また、洋上風力など大規模化が進んでいるので、発電所全体の取得には多額の資金が必要ということになります。いちどにまとめて取得するのは容易ではない局面もあるでしょう。さらにJV化の進展によって、一部株主が売却を望むケースもあり得ます。そうなると、間接投資的な所得を検討する局面は今後、増えてくるのではないでしょうか。間接投資の形にもっていった瞬間に賃貸スキームを組まなければならないので、これが大きなハードルになってくる可能性はあります。こと間接投資に関しては賃貸スキームの強制が障害になり得ると考えられます。

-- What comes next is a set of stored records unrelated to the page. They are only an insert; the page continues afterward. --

(** If the identifier occurs between [low] and [high], the result is its index. *)
Lemma bisect_spec fuel msgid low high :
  0 <= low <= high -> high < n -> high - low <= Z.of_nat fuel ->
  let r := bisect crcs fuel msgid low high in
  low <= r <= high /\
  (forall i, low <= i <= high -> e_msgid (entry_at crcs i) = msgid -> r = i).
Proof.
  pose proof (dialect_short _ Hok) as Hn. fold n in Hn.
  revert low high. induction fuel as [|fuel IH]; intros low high Hlh Hhi Hf; cbn [bisect].
  { split; [lia|]. intros i Hi _. lia. }
  destruct (Z.ltb_spec low high) as [Hlt|Hge]; [|split; [lia|]; intros; lia].
  assert (low < u32 (low + 1 + high) / 2 <= high) as Hmid by mod_lia.
  set (mid := u32 (low + 1 + high) / 2) in *.
  assert (u32 (mid - 1) = mid - 1) as -> by (apply wrap_id; unfold in_range; lia).
  destruct (Z.ltb_spec msgid (e_msgid (entry_at crcs mid))) as [Hl|Hl];
    [|destruct (Z.ltb_spec (e_msgid (entry_at crcs mid)) msgid) as [Hg|Hg]].
  - destruct (IH low (mid - 1)) as [Hr Hi]; [lia..|]. split; [lia|].
    intros i Hil Hie. apply Hi; [|done].
    destruct (decide (i < mid)); [lia|]. exfalso.
    destruct (decide (i = mid)) as [->|]; [lia|].
    pose proof (entry_at_mono mid i). lia.
  - destruct (IH mid high) as [Hr Hi]; [lia..|]. split; [lia|].
    intros i Hil Hie. apply Hi; [|done].
    destruct (decide (mid <= i)); [lia|]. exfalso.
    pose proof (entry_at_mono i mid). lia.
  - split; [lia|]. intros i Hil Hie.
    destruct (Z.lt_trichotomy i mid) as [H|[H|H]]; [|done|];
      [pose proof (entry_at_mono i mid)|pose proof (entry_at_mono mid i)]; lia.
Qed.

Lemma msg_entry_found msgid :
  mavlink_get_msg_entry crcs msgid = msg_entry_spec crcs msgid.
Proof.
  pose proof (dialect_short _ Hok) as Hn. pose proof (dialect_nonempty _ Hok) as Hne.
  assert (0 < n) as Hpos by (unfold n; destruct crcs; [done|simpl; lia]).
  fold n in Hn. unfold mavlink_get_msg_entry. fold n.
  rewrite (wrap_id 32 (n - 1)) by (unfold in_range; lia).
  destruct (bisect_spec (length crcs) msgid 0 (n - 1)) as [Hr Hi]; [lia|lia|unfold n; lia|].
  set (r := bisect crcs (length crcs) msgid 0 (n - 1)) in *.
  unfold msg_entry_spec. destruct (List.find _ crcs) as [e|] eqn:Hf.
  - apply List.find_some in Hf as [Hin He]. apply Z.eqb_eq in He.
    apply list_elem_of_In, list_elem_of_lookup in Hin as [i Hlk].
    pose proof (lookup_lt_Some _ _ _ Hlk) as Hlen.
    assert (entry_at crcs (Z.of_nat i) = e) as Hent.
    { unfold entry_at. rewrite Nat2Z.id, Hlk. done. }
    rewrite (Hi (Z.of_nat i)); [|unfold n; lia|by rewrite Hent].
    rewrite Hent, He, Z.eqb_refl. done.
  - destruct (Z.eqb_spec (e_msgid (entry_at crcs r)) msgid) as [He|]; [|done].
    eapply List.find_none with (x := entry_at crcs r) in Hf.
    { by rewrite He, Z.eqb_refl in Hf. }
    apply list_elem_of_In, list_elem_of_lookup. eexists. apply entry_at_lookup. lia.
Qed.

Lemma get_msg_entry_ok msgid e :
  mavlink_get_msg_entry crcs msgid = Some e -> entry_ok e /\ e_msgid e = msgid.
Proof.
  rewrite msg_entry_found. intros Hf. apply List.find_some in Hf as [Hin He].
  split; [|by apply Z.eqb_eq].
  pose proof (dialect_entries _ Hok) as HF.
  exact (proj1 (List.Forall_forall _ _) HF e Hin).
Qed.
End lookup.

(** Whatever the message table of the dialect, so long as its identifiers
    increase, the bisection finds the entry that a linear search finds, or
    nothing when there is none. *)
Theorem get_msg_entry_spec crcs msgid :
  dialect_ok crcs -> mavlink_get_msg_entry crcs msgid = msg_entry_spec crcs msgid.
Proof. intros Hok. by apply msg_entry_found. Qed.

Lemma get_msg_entry_spec_witness :
  mavlink_get_msg_entry ardupilotmega_crcs 147 = msg_entry_spec ardupilotmega_crcs 147 /\
  mavlink_get_msg_entry ardupilotmega_crcs 3 = msg_entry_spec ardupilotmega_crcs 3.
Proof. split; apply get_msg_entry_spec; exact ardupilotmega_ok. Defined.

(** ** Lemmas: trimming *)

Lemma trim_loop_spec fuel p len :
  0 <= len <= Z.of_nat fuel ->
  let r := trim_loop fuel p len in
  0 <= r <= len /\ (1 <= len -> 1 <= r) /\
  (forall i, r <= i < len -> rd p i = 0) /\ (r <= 1 \/ rd p (r - 1) <> 0).
Proof.
  revert len. induction fuel as [|fuel IH]; intros len Hl; cbn [trim_loop].
  { split_and!; intros; lia. }
  case_bool.
  - apply andb_true_iff in E as [E1 E2]. apply Z.ltb_lt in E1. apply Z.eqb_eq in E2.
    destruct (IH (len - 1)) as (? & ? & Hz & ?); [lia|].
    split_and!; [lia|lia|lia| |done].
    intros i Hi. destruct (decide (i = len - 1)) as [->|]; [done|]. apply Hz. lia.
  - apply andb_false_iff in E as [E|E]; [apply Z.ltb_ge in E|apply Z.eqb_neq in E];
      split_and!; try lia; try done; intros; lia.
Qed.

(** Trimming keeps at least one byte of a non-empty payload, drops only
    zeros, and drops as many as it can. *)
Lemma trim_spec p len :
  0 <= len ->
  let r := _mav_trim_payload p len in
  0 <= r <= len /\ (1 <= len -> 1 <= r) /\
  (forall i, r <= i < len -> rd p i = 0) /\ (r <= 1 \/ rd p (r - 1) <> 0).
Proof. intros. apply trim_loop_spec. lia. Qed.

Lemma trim_idemp p len :
  0 <= len -> _mav_trim_payload p (_mav_trim_payload p len) = _mav_trim_payload p len.
Proof.
  intros Hl. destruct (trim_spec p len Hl) as (H1 & H2 & H3 & H4).
  set (r := _mav_trim_payload p len) in *. unfold _mav_trim_payload at 1.
  destruct (Z.to_nat r) as [|k]; [done|]. cbn [trim_loop].
  case_bool; [|done]. bool_to_prop. lia.
Qed.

2つめの土地利用権の確保と境界確定に関しては、設備構成が広範囲なので、それらが置かれている土地の利用権もさまざまです。登記がなかった、短期間である、占用許可等の取扱いがあり、必ずしもきれいに登記されているとは限りません。私は太陽光発電施設の組み入れのときからデューデリジェンスや物件取得を多く担当してきましたが、その労力の多くは土地問題に費やされました。風力発電施設においては、ますますこの作業がたいへんになってくるでしょう。このような実態があるので、必ずしもすべてきれいに揃えるというのは容易ならざる面があります。きっちりデューデリして相手方や土地の性質、利用方法などに応じて何をどこまでやれば適切なのかを判断していくことも必要かと思われます。
土地がそのような状況なので、未確定の境界の取扱いも重要です。未確定というのは、必ずしも隣地所有者の方と境界確定所を交わしていない境界も多数あるということです。使えると思っていた土地が使えなくなるリスクがあるので、きっちり境界を確定させることはいうまでもなく重要ですが、広範囲の土地や山岳地帯などでは必ずしも正当な権利者と境界確認書を交わすのは容易ではありません。
これまで上場しているインフラファンドでは、かなり手堅く境界確定を取り扱ってきています。風力発電施設だから緩めていいわけではありませんが、実態を踏まえたリスク判断や取り扱いの手当をしていく必要があると思われます。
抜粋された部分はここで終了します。